§ Prompt: Every line of the records below that holds the word "match" belongs in the answer.

Listed records Block Start

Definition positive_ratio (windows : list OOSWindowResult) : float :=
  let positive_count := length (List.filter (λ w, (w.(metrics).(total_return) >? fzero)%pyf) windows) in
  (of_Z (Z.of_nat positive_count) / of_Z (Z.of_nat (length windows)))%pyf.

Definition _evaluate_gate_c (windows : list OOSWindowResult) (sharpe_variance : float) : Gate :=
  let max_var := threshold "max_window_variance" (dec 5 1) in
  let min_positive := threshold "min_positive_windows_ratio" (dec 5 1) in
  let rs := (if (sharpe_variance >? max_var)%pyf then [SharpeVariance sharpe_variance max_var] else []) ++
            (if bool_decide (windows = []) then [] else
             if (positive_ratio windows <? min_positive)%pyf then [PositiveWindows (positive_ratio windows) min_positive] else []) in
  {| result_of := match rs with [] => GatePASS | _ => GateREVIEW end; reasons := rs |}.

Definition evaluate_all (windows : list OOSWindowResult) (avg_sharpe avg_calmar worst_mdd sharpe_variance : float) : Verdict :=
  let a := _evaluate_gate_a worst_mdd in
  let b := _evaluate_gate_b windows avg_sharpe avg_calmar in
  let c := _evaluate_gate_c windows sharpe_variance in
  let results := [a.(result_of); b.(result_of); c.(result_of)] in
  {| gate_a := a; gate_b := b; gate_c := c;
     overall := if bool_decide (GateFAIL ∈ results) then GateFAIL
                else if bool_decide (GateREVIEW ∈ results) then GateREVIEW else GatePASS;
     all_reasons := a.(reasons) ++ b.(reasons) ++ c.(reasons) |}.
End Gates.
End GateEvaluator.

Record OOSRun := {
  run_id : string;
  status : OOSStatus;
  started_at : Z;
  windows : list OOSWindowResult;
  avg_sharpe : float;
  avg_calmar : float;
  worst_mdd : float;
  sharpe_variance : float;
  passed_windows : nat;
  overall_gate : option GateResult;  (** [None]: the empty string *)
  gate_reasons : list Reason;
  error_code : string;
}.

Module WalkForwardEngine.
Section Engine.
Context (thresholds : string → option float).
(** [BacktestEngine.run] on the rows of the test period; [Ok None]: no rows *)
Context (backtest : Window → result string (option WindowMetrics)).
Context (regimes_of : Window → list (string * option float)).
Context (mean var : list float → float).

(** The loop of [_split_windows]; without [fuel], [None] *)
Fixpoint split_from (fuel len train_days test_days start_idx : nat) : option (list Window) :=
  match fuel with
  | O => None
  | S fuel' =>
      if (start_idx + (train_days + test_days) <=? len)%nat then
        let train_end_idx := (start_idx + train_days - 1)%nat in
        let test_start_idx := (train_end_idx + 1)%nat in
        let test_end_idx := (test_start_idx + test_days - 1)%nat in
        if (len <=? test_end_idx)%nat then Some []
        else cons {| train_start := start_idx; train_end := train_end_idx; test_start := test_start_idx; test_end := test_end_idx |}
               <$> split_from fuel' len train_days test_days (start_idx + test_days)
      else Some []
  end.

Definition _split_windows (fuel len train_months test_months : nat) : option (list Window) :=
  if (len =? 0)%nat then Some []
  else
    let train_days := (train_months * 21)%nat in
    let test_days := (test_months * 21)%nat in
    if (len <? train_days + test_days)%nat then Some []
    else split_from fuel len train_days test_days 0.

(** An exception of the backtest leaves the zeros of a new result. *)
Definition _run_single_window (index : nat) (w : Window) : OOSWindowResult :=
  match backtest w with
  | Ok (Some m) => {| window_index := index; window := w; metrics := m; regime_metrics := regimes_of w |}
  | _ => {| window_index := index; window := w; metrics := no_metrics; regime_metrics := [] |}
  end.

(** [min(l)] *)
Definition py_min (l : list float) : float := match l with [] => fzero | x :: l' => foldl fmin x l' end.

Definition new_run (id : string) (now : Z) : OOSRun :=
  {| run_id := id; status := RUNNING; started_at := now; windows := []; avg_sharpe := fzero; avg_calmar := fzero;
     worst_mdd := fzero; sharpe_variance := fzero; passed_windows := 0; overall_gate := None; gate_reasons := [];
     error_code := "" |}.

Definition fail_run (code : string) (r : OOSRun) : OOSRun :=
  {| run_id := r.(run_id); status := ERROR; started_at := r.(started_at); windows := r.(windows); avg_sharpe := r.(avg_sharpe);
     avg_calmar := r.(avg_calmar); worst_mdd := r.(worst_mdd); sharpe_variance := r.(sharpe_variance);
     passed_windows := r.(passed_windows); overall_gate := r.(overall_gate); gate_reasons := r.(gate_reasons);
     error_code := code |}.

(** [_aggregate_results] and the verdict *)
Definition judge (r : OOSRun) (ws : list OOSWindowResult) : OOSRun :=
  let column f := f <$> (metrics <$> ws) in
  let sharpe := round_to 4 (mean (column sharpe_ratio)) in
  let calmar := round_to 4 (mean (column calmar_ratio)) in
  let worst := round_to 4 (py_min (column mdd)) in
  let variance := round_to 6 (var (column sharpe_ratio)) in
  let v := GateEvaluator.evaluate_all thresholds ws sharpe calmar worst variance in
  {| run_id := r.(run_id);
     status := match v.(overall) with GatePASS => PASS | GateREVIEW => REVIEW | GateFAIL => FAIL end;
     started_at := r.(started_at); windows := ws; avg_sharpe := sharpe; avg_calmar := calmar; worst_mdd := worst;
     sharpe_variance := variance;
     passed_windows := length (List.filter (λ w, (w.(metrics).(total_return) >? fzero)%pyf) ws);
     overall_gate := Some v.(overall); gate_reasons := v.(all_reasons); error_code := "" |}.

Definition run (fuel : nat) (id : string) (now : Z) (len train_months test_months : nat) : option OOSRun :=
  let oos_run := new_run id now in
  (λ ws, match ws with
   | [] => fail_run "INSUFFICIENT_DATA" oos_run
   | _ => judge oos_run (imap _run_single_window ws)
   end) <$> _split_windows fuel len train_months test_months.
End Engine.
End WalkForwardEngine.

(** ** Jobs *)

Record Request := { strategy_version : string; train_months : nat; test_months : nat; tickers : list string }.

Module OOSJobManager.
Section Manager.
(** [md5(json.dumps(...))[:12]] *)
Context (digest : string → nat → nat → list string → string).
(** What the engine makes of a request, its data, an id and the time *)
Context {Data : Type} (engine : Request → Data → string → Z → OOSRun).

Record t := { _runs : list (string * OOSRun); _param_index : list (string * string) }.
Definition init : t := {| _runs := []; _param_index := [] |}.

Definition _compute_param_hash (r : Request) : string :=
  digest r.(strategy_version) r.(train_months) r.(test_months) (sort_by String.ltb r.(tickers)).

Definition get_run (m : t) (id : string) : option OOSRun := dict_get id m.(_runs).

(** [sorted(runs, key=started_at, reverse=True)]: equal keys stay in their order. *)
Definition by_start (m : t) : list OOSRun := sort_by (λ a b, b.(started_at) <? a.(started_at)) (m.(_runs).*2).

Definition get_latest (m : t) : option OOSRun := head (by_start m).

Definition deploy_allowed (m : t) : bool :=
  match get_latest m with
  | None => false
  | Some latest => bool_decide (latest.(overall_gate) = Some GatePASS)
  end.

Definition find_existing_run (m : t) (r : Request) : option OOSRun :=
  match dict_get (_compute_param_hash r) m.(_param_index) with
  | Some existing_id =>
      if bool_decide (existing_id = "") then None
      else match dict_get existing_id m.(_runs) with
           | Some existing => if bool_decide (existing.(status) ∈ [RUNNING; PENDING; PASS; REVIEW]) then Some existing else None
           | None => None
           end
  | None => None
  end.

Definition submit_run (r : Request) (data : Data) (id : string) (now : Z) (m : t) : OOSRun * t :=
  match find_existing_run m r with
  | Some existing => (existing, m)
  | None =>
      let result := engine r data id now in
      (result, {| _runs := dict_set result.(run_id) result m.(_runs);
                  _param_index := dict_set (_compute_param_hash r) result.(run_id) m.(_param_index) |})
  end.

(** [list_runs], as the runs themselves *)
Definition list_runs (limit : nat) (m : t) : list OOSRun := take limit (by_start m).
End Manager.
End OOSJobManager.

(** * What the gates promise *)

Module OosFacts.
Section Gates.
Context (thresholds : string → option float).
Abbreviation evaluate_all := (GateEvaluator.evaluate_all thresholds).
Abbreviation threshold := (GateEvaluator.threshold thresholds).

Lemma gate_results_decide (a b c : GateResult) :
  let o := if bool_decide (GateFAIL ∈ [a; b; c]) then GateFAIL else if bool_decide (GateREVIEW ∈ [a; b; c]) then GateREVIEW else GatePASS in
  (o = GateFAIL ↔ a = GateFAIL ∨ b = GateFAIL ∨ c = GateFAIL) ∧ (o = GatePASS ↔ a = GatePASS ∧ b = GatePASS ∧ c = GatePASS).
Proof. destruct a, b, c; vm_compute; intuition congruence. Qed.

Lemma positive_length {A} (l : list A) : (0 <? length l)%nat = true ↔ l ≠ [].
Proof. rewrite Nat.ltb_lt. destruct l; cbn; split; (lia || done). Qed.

Listed records Block End

§ Answer space:
  {| result_of := match rs with [] => GatePASS | _ => GateREVIEW end; reasons := rs |}.
  match fuel with
  match backtest w with
Definition py_min (l : list float) : float := match l with [] => fzero | x :: l' => foldl fmin x l' end.
     status := match v.(overall) with GatePASS => PASS | GateREVIEW => REVIEW | GateFAIL => FAIL end;
  (λ ws, match ws with
  match get_latest m with
  match dict_get (_compute_param_hash r) m.(_param_index) with
      else match dict_get existing_id m.(_runs) with
  match find_existing_run m r with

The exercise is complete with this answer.